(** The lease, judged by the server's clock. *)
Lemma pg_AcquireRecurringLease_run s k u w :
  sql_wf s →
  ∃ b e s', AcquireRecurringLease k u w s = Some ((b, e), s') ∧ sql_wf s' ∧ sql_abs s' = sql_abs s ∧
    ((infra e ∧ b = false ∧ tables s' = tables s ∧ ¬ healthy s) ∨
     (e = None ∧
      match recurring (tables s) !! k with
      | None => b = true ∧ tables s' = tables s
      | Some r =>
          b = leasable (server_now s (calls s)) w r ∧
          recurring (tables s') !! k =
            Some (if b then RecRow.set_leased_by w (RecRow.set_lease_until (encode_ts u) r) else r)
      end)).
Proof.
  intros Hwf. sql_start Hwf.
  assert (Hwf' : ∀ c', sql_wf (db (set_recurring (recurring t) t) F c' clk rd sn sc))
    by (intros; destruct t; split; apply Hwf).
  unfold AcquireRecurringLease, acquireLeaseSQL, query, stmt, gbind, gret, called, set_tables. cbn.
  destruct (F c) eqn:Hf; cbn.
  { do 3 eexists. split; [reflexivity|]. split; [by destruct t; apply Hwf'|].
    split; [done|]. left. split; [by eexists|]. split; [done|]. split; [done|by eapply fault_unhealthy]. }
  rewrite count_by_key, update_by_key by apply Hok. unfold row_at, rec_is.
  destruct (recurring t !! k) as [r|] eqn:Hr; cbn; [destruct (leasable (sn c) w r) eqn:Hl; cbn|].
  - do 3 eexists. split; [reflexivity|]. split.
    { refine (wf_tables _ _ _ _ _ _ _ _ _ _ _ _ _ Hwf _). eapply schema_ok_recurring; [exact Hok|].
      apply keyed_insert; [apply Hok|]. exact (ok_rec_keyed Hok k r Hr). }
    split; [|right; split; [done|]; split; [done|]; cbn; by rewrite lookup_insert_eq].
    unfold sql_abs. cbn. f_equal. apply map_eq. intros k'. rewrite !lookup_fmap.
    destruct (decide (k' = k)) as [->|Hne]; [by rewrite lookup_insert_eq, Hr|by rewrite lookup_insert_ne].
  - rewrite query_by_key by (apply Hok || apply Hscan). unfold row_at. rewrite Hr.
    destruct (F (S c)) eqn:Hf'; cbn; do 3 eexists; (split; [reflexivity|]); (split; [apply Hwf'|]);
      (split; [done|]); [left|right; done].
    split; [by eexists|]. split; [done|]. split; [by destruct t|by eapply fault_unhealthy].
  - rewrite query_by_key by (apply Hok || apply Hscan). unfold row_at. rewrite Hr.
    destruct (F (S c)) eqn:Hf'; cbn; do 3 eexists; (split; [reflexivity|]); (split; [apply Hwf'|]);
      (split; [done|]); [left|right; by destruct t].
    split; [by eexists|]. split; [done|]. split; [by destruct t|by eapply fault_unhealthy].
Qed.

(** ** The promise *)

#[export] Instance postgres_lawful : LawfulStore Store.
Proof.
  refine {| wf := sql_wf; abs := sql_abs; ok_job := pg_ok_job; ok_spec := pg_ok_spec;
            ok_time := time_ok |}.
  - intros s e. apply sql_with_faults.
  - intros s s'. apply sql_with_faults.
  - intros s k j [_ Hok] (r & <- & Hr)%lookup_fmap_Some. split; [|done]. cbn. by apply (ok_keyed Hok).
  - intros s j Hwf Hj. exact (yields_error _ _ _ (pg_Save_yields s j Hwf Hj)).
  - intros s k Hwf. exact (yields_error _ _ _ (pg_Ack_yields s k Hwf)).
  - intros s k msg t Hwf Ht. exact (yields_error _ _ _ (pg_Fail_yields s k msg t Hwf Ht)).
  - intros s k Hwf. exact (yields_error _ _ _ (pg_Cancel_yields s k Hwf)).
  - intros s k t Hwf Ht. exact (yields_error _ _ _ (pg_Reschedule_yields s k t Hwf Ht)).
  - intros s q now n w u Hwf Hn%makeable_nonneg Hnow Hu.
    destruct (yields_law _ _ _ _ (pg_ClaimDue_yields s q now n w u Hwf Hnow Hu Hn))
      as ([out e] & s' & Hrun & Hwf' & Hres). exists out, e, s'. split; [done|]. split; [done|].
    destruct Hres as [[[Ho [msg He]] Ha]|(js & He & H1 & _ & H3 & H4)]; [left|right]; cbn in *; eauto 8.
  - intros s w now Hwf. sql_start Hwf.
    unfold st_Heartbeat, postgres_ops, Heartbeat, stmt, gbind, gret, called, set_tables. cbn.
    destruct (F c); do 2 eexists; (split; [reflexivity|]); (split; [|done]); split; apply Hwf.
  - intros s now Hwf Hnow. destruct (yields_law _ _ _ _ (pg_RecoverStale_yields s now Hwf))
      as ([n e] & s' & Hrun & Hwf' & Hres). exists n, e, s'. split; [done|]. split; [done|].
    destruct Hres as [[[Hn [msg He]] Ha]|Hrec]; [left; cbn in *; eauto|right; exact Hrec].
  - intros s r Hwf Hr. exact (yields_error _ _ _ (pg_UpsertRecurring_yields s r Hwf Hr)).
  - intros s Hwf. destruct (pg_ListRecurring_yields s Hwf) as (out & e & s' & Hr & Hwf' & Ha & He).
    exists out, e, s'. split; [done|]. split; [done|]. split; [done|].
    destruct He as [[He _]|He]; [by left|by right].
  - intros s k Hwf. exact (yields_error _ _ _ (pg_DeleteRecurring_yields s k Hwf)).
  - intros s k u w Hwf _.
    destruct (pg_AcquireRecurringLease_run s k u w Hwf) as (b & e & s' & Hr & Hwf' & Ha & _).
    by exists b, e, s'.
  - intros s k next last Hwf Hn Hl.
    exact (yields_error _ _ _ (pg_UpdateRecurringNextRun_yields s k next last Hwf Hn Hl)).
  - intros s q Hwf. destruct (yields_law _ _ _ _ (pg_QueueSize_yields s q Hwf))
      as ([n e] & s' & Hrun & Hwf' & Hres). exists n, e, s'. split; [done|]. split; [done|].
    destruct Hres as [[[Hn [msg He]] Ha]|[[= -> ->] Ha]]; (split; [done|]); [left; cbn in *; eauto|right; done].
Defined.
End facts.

...

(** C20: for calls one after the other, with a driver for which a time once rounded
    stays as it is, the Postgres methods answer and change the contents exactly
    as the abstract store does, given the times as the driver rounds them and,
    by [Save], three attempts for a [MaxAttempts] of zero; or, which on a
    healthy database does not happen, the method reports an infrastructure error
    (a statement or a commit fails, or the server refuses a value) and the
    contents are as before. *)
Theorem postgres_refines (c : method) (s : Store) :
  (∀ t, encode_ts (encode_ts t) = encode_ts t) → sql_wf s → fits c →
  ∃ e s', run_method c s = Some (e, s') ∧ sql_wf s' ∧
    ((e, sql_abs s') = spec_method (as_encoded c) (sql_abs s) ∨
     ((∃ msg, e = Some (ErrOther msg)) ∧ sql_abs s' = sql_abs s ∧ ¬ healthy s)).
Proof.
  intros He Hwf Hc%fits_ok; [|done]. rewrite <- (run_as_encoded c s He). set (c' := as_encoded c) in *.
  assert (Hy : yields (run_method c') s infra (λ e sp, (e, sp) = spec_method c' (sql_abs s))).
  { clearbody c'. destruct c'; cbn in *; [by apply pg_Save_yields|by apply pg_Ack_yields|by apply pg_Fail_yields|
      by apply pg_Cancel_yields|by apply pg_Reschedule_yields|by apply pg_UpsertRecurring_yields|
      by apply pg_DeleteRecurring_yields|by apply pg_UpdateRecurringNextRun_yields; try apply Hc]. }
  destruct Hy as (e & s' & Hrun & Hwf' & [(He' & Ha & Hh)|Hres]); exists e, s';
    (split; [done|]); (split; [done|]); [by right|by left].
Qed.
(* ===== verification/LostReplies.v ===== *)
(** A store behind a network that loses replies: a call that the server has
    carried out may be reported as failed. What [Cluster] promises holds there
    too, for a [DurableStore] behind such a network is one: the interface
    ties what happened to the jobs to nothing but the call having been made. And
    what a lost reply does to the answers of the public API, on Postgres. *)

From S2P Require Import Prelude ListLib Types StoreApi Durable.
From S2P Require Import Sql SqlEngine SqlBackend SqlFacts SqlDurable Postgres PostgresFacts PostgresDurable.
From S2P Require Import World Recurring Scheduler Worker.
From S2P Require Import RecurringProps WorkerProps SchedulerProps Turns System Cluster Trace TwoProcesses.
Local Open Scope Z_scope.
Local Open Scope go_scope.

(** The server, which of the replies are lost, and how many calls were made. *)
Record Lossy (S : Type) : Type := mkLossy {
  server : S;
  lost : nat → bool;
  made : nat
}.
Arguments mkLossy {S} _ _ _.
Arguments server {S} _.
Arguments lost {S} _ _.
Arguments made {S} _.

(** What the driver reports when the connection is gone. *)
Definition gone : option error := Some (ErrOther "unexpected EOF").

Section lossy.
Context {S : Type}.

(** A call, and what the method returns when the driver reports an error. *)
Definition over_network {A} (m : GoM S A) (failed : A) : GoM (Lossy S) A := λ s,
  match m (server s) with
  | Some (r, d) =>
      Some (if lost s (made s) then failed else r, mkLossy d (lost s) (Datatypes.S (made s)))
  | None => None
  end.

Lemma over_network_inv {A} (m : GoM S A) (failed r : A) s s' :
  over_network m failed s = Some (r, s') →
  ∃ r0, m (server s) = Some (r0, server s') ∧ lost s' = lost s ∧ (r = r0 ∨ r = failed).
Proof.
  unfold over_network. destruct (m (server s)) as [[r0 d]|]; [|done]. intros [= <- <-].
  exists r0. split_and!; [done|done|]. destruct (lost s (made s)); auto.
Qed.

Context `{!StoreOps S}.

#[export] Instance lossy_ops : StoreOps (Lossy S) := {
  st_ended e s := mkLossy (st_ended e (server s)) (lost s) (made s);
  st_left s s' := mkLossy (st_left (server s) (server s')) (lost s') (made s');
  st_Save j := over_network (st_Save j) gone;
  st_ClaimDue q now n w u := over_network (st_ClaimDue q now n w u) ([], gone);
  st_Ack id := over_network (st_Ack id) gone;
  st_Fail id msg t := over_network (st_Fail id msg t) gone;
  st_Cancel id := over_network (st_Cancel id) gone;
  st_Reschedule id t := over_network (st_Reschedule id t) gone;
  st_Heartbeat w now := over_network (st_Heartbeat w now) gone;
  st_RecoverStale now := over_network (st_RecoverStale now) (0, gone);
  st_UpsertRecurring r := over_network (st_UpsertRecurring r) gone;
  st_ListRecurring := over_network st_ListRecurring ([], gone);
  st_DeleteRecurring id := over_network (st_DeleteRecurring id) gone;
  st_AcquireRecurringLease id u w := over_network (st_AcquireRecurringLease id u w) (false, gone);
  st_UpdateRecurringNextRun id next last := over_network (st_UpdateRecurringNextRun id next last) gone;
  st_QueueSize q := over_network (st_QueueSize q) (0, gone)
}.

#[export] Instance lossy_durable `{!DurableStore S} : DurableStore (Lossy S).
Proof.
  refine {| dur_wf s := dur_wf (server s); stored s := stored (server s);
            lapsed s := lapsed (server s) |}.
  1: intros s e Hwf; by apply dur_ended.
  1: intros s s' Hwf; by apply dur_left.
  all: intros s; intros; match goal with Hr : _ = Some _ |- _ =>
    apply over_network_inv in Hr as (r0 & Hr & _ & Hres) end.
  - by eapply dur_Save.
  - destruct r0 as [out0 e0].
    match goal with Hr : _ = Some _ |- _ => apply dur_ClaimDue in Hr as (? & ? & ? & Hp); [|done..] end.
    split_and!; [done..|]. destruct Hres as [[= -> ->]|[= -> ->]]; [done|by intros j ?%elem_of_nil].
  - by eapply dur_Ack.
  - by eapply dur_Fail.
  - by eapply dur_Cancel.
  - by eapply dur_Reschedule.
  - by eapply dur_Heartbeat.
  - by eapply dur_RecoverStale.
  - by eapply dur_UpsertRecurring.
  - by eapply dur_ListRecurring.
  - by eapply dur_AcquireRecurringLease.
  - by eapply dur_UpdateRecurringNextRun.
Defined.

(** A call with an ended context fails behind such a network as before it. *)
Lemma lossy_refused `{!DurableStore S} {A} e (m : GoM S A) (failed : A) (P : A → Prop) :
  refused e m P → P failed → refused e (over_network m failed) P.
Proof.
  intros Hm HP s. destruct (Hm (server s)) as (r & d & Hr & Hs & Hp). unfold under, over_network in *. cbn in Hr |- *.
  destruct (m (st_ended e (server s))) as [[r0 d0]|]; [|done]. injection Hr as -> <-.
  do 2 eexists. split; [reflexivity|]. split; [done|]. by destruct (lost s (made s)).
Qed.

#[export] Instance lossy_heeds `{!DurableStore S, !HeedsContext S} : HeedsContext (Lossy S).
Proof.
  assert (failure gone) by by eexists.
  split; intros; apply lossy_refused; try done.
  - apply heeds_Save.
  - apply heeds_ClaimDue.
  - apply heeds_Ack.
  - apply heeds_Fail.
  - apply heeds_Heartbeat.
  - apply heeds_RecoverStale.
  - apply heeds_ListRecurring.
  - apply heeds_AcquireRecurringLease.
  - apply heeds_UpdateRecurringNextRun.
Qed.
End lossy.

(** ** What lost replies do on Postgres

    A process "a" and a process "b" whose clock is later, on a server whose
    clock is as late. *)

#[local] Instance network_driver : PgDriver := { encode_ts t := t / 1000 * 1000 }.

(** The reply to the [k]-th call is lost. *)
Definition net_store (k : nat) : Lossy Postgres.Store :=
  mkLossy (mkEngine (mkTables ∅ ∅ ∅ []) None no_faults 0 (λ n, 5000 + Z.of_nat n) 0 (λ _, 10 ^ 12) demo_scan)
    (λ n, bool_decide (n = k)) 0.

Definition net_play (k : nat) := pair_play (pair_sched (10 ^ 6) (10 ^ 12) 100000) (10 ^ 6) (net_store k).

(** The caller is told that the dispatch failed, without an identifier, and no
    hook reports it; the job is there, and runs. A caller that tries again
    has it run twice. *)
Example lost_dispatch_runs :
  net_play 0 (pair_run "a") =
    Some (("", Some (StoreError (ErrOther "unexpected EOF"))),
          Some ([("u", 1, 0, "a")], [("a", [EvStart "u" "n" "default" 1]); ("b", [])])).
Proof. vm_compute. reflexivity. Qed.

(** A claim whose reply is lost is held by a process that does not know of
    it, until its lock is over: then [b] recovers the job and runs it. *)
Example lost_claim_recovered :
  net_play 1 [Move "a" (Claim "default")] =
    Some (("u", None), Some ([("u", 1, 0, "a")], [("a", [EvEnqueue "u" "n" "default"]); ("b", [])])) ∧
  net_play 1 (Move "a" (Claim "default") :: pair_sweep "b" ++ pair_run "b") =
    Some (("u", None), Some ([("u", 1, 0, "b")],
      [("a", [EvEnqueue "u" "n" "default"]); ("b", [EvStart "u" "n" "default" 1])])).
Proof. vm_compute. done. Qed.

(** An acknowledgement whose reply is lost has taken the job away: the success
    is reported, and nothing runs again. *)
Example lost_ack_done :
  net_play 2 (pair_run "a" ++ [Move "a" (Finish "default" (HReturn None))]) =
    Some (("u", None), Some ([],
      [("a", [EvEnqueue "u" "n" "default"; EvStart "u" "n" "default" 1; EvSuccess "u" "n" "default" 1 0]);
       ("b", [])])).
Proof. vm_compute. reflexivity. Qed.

...

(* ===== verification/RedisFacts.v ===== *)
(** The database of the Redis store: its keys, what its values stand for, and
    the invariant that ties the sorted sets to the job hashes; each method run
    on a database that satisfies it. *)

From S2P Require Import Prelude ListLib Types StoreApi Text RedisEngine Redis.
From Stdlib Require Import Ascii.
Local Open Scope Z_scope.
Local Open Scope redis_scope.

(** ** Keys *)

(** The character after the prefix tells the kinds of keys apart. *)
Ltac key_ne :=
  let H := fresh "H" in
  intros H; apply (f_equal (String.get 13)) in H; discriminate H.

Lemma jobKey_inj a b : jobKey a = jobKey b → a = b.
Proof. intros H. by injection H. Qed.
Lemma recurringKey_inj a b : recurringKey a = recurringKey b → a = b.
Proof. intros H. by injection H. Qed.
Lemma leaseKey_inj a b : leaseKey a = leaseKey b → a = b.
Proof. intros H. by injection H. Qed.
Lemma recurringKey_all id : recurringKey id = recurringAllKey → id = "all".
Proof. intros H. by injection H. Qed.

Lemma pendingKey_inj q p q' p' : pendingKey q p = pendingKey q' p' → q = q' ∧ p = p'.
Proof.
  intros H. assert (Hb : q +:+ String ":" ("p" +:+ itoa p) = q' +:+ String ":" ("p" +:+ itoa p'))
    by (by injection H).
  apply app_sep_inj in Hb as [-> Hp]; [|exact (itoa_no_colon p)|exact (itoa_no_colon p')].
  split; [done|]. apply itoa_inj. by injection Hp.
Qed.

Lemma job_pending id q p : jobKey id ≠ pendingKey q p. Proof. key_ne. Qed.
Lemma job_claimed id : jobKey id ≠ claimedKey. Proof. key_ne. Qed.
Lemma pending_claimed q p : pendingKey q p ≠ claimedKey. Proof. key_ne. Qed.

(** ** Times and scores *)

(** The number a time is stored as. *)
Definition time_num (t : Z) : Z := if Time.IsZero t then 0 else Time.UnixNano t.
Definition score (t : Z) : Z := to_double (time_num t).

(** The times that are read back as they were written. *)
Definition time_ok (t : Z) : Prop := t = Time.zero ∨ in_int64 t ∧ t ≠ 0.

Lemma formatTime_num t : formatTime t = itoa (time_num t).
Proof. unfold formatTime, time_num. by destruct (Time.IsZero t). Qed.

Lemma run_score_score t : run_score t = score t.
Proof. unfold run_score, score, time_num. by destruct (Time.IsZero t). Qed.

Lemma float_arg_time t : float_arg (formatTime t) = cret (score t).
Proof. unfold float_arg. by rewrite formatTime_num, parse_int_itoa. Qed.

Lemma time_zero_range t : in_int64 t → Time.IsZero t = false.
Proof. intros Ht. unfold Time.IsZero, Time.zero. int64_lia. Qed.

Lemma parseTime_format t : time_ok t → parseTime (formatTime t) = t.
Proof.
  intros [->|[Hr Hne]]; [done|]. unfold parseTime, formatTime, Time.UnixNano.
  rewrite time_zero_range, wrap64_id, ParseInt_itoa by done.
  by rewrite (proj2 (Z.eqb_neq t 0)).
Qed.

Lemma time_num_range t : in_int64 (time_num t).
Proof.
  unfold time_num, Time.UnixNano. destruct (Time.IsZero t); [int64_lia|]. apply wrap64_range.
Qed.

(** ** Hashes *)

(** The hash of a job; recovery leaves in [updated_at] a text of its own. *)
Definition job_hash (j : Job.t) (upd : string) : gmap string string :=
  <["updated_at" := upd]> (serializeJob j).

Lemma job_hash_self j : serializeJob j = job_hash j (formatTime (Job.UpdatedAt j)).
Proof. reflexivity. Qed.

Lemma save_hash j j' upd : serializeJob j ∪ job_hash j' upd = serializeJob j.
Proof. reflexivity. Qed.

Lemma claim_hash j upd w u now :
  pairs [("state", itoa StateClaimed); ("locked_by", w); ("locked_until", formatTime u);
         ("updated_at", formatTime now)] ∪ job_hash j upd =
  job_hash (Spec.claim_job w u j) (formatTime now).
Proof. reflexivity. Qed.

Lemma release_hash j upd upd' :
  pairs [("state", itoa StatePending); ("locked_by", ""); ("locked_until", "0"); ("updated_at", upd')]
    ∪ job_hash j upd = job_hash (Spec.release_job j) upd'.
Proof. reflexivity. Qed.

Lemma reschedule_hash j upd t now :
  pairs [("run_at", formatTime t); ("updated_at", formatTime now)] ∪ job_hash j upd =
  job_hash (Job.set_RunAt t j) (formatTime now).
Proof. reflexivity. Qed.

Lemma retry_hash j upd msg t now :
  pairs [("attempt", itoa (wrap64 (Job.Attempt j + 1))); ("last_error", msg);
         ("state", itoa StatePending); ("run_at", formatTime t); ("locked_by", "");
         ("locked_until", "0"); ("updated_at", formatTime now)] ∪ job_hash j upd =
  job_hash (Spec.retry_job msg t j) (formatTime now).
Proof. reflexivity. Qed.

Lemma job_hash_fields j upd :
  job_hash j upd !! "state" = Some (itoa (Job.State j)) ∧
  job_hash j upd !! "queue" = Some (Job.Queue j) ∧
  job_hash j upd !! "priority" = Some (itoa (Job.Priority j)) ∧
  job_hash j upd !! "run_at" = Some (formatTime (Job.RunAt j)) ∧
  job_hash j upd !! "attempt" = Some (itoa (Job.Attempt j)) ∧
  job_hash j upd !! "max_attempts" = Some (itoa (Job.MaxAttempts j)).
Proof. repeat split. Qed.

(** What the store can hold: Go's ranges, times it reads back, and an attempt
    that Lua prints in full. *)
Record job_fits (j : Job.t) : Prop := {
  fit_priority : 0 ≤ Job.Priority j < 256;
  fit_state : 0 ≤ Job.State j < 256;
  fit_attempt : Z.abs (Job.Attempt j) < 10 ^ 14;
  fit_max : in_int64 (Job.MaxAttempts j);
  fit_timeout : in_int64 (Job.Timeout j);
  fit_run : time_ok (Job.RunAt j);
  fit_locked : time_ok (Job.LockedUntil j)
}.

● Requirement: From the line that has "(** The lease, judged" through the line that has "(e = None ∧", copy every line exactly as it appears above, and leave out all others.

● Task response:
(** The lease, judged by the server's clock. *)
Lemma pg_AcquireRecurringLease_run s k u w :
  sql_wf s →
  ∃ b e s', AcquireRecurringLease k u w s = Some ((b, e), s') ∧ sql_wf s' ∧ sql_abs s' = sql_abs s ∧
    ((infra e ∧ b = false ∧ tables s' = tables s ∧ ¬ healthy s) ∨
     (e = None ∧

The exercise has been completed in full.